Although as a measure of abundant caution, the Congress chief in the state, Rita Bahuguna, had said before the election that she did not view it as a referendum of Congress popularity, the fact is that it must have come as quite a blow. The BJP wasn’t even talking of losing, so in that sense, it ends up looking even sillier than the Congress.
Basically, the by-elections tell us that in UP now, the number one and number two slots are occupied by the BSP and SP. The two biggest national parties, the Congress and the BJP, are so out of the reckoning, they can be ignored. They have become irrelevant to the politics of the state.
How has this come about? The seeds of the destruction of the Congress and the BJP lie in the immediate past, the Vidhan Sabha elections last year that brought Mayawati to power in UP.
If the SP improved its vote share by a miniscule percentage-share (0.8 per cent), Mayawati won essentially because of the annihilation of the BJP’s share of the vote. The upper castes willingly and enthusiastically joined her project of a “sarvajan samaj” (universal society), so traumatised they were from the law and order deterioration in UP and their targeting by the Yadavs.

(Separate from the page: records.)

(** Lines 487-491. *)
Definition load_file_mappings_from_json (fs : file_system) (js : json_module) (json_path : string)
  : result pyval :=
  (text <- read_text fs json_path ;; json_loads js text)%py.

(** Lines 535-537 for one row. *)
Definition summary_lines (r : driver_row) : list string :=
  [py_str (dr_model r) +:+ " - " +:+ task (dr_row r) +:+ ": Valid=" +:+ bool_field (is_valid (dr_row r));
   "  Success (" +:+ pretty (success_validation_count (dr_row r)) +:+ "): " +:+
     success_validation_list (dr_row r);
   "  Failed (" +:+ pretty (failed_validation_count (dr_row r)) +:+ "): " +:+
     failed_validation_list (dr_row r) +:+ String lf EmptyString].

(** Lines 512-538: load the manifest, build the tree-sitter objects (which
    may raise), process the files with both diff collaborators and the
    output path ([validation_results.csv] by default), print the summary.
    The console output and how the script ends. *)
Definition main (fs : file_system) (js : json_module) (setup : result ts_setup) (args : cli_args)
  : list string * result unit :=
  match load_file_mappings_from_json fs js (args_mappings args) with
  | Raise e => ([], Raise e)
  | Ok file_mappings =>
      match setup with
      | Raise e => ([], Raise e)
      | Ok st =>
          let '(out, r) :=
            process_all_files_py fs (ts_kotlin_parser st) (ts_kotlin_language st)
              (Some (ts_diff_parser st)) (Some (ts_diff_query st)) file_mappings
              (default "validation_results.csv" (args_output args)) in
          match r with
          | Raise e => (out, Raise e)
          | Ok rows => (out ++ flat_map summary_lines rows, Ok tt)
          end
      end
  end.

Basically the upper castes decided they would vote for anyone who could end Mulayam Singh Yadav’s rule. He, in turn, got the reputation of an inefficient law-keeper because he packed the police force with his own caste, something Mayawati is now attempting to dismantle.

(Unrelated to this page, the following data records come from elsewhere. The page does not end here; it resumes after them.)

(* ===== verification/EndToEnd.v ===== *)
(** * End to end: a manifest item through every component

    The components meet here as the script runs them on one item of the
    manifest: the driver's loop (Driver), the family lists and the [try]
    of process_all_files (Batch), the dispatcher (Dispatch), the preview
    validator (Validators), its capture loop (Extract) with the
    annotation attribution (Attribution), and the captures of the
    preview query from an engine with tree-sitter's contract (Query,
    Engine).

    The theorem composes the components' lemmas under the hypotheses of
    each one: the engine meets [engine_ok], the file reads as [kt]. *)

From S2P Require Import Prelude PyStr Csv Tree Samples Query Attribution Extract Validators Engine.
From S2P Require Import Dispatch Batch Driver.

(** The preview verdict on a tree: some [func_name] capture of the preview
    query whose attributed annotations hold both [@Preview] and
    [@Composable]. *)
Definition preview_verdict (E : engine) (root : node) : bool :=
  existsb (fun c => label_is "func_name" c && is_preview_composable (function_fact c))
    (E preview_patterns root).

(** ** Lemmas *)

Lemma count_filter_existsb {A B} (p : B -> bool) (f : A -> B) (q : A -> bool) l :
  (0 <? count_where p (map f (List.filter q l))) = existsb (fun c => q c && p (f c)) l.
Proof.
  unfold count_where. induction l as [|x l IH]; simpl; [done|].
  destruct (q x); simpl; [destruct (p (f x)); simpl; [done|exact IH]|exact IH].
Qed.

Lemma view_json_item model t path :
  view_item (json_item (PStr model) (PStr t) (PStr path)) = Ok (ItemView (PStr model) (PStr t) path).
Proof. reflexivity. Qed.

(** A leaf pattern [(ty) @c] matches a node exactly when it has type [ty]. *)
Lemma pat_matches_cap_pat ty c l :
  pat_matches (cap_pat ty c) l = if String.eqb (ntype (l_node l)) ty then [[(l, c)]] else [].
Proof. simpl. by destruct (String.eqb _ ty). Qed.

Section EndToEnd.

Context (E : engine) (HE : engine_ok E).

(** The preview count on the engine's captures is the verdict on the tree. *)
Lemma preview_count_engine root :
  (0 <? count_where is_preview_composable (preview_functions (E preview_patterns root))) =
  preview_verdict E root.
Proof.
  unfold preview_verdict, preview_functions.
  rewrite preview_fold_total; [by rewrite app_nil_l, count_filter_existsb|].
  intros c Hc Hl. apply (preview_anchor_exists E HE _ c Hc). by apply String.eqb_eq.
Qed.

(** C26. End to end: with any query engine that meets tree-sitter's
    contract, a manifest item of the preview task whose file reads as
    [kt] is announced on the console and yields one row, whose validations
    are that the tree the parser builds from [kt] has no error, and that
    some [func_name] capture of the preview query has both [@Preview] and
    [@Composable] among its attributed annotations. *)
Theorem preview_item_end_to_end fs kp dp dq model path kt :
  read_bytes fs path = Ok kt ->
  run_items fs kp (engine_language E) dp dq [json_item (PStr model) (PStr "test1-preview") (PStr path)] =
  (["Processing " +:+ model +:+ " - test1-preview..."],
   Ok [DriverRow (PStr model)
         (row_of_validations model "test1-preview"
            [("correct_syntax", negb (has_error (parse kp kt)));
             ("has_preview_and_composable", preview_verdict E (parse kp kt))])]).
Proof.
  intros Hr. cbn [run_items]. rewrite view_json_item.
  unfold item_output, item_rows, item_body, run_item. cbn [iv_task iv_path iv_model].
  simpl str_mem. cbn [negb]. rewrite Hr. cbn [rbind]. unfold process_kotlin_file. simpl String.eqb.
  unfold validate_preview_generation. cbn [captures lang_query engine_language query_patterns].
  by rewrite preview_count_engine.
Qed.

(** The captures of the diff query are the deletion and addition nodes of
    the tree, each under its own name. *)
Lemma diff_captures_engine root x :
  x ∈ E diff_patterns root <->
  x.1 ∈ subtree_locs root [] /\ x.2 = ntype (l_node x.1) /\
  (x.2 = "deletion" \/ x.2 = "addition").
Proof.
  rewrite (proj1 (HE diff_patterns root) x). unfold captured, pattern_captures. split.
  - intros (l & qp & m & Hl & Hqp & Hm & Hx).
    rewrite list_elem_of_In in Hqp. simpl in Hqp.
    destruct Hqp as [<-|[<-|[]]]; cbn [qp_pat qp_eq] in Hm; rewrite pat_matches_cap_pat in Hm;
      case_match eqn:Ht; simpl in Hm; try set_solver; apply String.eqb_eq in Ht;
      apply list_elem_of_singleton in Hm as ->; apply list_elem_of_singleton in Hx as ->; simpl;
      rewrite Ht; auto.
  - intros (Hl & Ht & [Hn|Hn]); destruct x as [l c]; simpl in *; subst c; rewrite Hn;
      [exists l, (QPattern (cap_pat "deletion" "deletion") []), [(l, "deletion")]
      |exists l, (QPattern (cap_pat "addition" "addition") []), [(l, "addition")]];
      (split_and!; [done|unfold diff_patterns; set_solver| |set_solver]);
      cbn [qp_pat qp_eq]; rewrite pat_matches_cap_pat, Hn, String.eqb_refl; simpl; set_solver.
Qed.

(** The deletion lines the diff loop records are the contents of the
    deletion nodes of the tree. *)
Lemma deletion_lines_engine root line :
  line ∈ map diff_line (List.filter (label_is "deletion") (E diff_patterns root)) <->
  exists l, l ∈ subtree_locs root [] /\ ntype (l_node l) = "deletion" /\ line = diff_content (ntext (l_node l)).
Proof.
  rewrite list_elem_of_In, in_map_iff. setoid_rewrite filter_In. setoid_rewrite <- list_elem_of_In.
  setoid_rewrite diff_captures_engine. unfold label_is, diff_line, cap_text. split.
  - intros ([l c] & <- & (Hl & Ht & _) & Hc). simpl in *. apply String.eqb_eq in Hc. subst. eauto.
  - intros (l & Hl & Ht & ->). exists (l, "deletion"). simpl. split_and!; auto.
Qed.

(** C17. End to end for the Material diff task: with any query engine that
    meets tree-sitter's contract, [contains_all_deletions] holds iff every
    required deletion occurs in the content (the text after the [-]
    marker, stripped) of some [deletion] node of the tree the parser
    builds. *)
Theorem material_deletions_end_to_end text p :
  validation "contains_all_deletions"
    (validate_material_diff text p (lang_query (engine_language E) DiffQuery)) = Some true <->
  Forall (fun req => exists l, l ∈ subtree_locs (parse p text) [] /\ ntype (l_node l) = "deletion" /\
                               exists pre post, diff_content (ntext (l_node l)) = pre +:+ req +:+ post)
         material_required_deletions.
Proof.
  change (validation _ _) with (Some (contains_all material_required_deletions
    (diff_facts (E diff_patterns (parse p text))).1)).
  unfold diff_facts. rewrite Some_true_iff, diff_facts_acc, contains_all_spec. cbn [fst].
  apply Forall_proper; [intros req|done]. rewrite Exists_exists.
  setoid_rewrite deletion_lines_engine. naive_solver.
Qed.

End EndToEnd.

Lemma preview_item_end_to_end_witness :
  engine_ok run_query /\ read_bytes ok_fs "a.kt" = Ok "" /\
  run_items ok_fs (const_parser preview_expr_file) (engine_language run_query) None None
    [json_item (PStr "m") (PStr "test1-preview") (PStr "a.kt")] =
  (["Processing " +:+ "m" +:+ " - test1-preview..."],
   Ok [DriverRow (PStr "m")
         (row_of_validations "m" "test1-preview"
            [("correct_syntax", negb (has_error (parse (const_parser preview_expr_file) "")));
             ("has_preview_and_composable",
               preview_verdict run_query (parse (const_parser preview_expr_file) ""))])]) /\
  preview_verdict run_query preview_expr_file = true.
Proof.
  pose proof run_query_ok as HE.
  assert (Hr : read_bytes ok_fs "a.kt" = Ok "") by reflexivity.
  split_and!; [exact HE|exact Hr| |vm_compute; reflexivity].
  exact (preview_item_end_to_end run_query HE ok_fs _ None None "m" "a.kt" "" Hr).
Defined.

Lemma material_deletions_end_to_end_witness :
  engine_ok run_query /\
  (validation "contains_all_deletions"
     (validate_material_diff "" (const_parser (diff_file
        ["-  colors = TopAppBarDefaults.centerAlignedTopAppBarColors(";
         "-  colors: TopAppBarColors = TopAppBarDefaults.centerAlignedTopAppBarColors(),"] []))
        (lang_query (engine_language run_query) DiffQuery)) = Some true <->
   Forall (fun req => exists l, l ∈ subtree_locs (parse (const_parser (diff_file
        ["-  colors = TopAppBarDefaults.centerAlignedTopAppBarColors(";
         "-  colors: TopAppBarColors = TopAppBarDefaults.centerAlignedTopAppBarColors(),"] [])) "") [] /\
        ntype (l_node l) = "deletion" /\
        exists pre post, diff_content (ntext (l_node l)) = pre +:+ req +:+ post)
     material_required_deletions) /\
  validation "contains_all_deletions"
     (validate_material_diff "" (const_parser (diff_file
        ["-  colors = TopAppBarDefaults.centerAlignedTopAppBarColors(";
         "-  colors: TopAppBarColors = TopAppBarDefaults.centerAlignedTopAppBarColors(),"] []))
        (lang_query (engine_language run_query) DiffQuery)) = Some true.
Proof.
  pose proof run_query_ok as HE.
  split_and!; [exact HE|exact (material_deletions_end_to_end run_query HE _ _)|vm_compute; reflexivity].
Defined.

This set of by-elections was the first test of the loyalties of the upper castes: were they going to stick with Mayawati or return to the BJP ? The result is crystal clear — the upper castes have still not got over their heeby-jeebies at the prospect of the return of Mulayam Singh Yadav and will go with anyone who can defeat him, not unlike the Muslims who were in the grips of the same sort of thinking — their vote was available to anyone who could defeat the BJP.
For the upper castes in UP, neither the SP nor the Congress is capable of keeping Yadav at bay. Therefore, the same alliance that worked as a formula for Congress victory for years — upper castes-cum-Dalits — is now being leveraged by Mayawati. In her tenure as CM, she hasn’t put one foot wrong. She has, in fact, talked of economic backwardness as the criterion for reservation, not caste, something that can only come from deep-rooted confidence that her own community won’t see this as a sellout.
What does this mean in terms of UP’s regional politics? In the Vidhan Sabha elections, the biggest chunk of Mayawati’s vote came from western UP, the home of the vocal Jats but also of militant Jatavs (untouchables) and outspoken Muslims. With the Muslims already batting for her and voting along with Jatavs, the unity of the upper castes and Jats has no meaning. If anything, farmer leader Mahendra Singh Tikait’s anti-Dalit statements in a public rally, have consolidating the lower castes against the Jats. Anyone who consorts with the Jats has a snowflake’s chance in hell of getting the Dalit vote now.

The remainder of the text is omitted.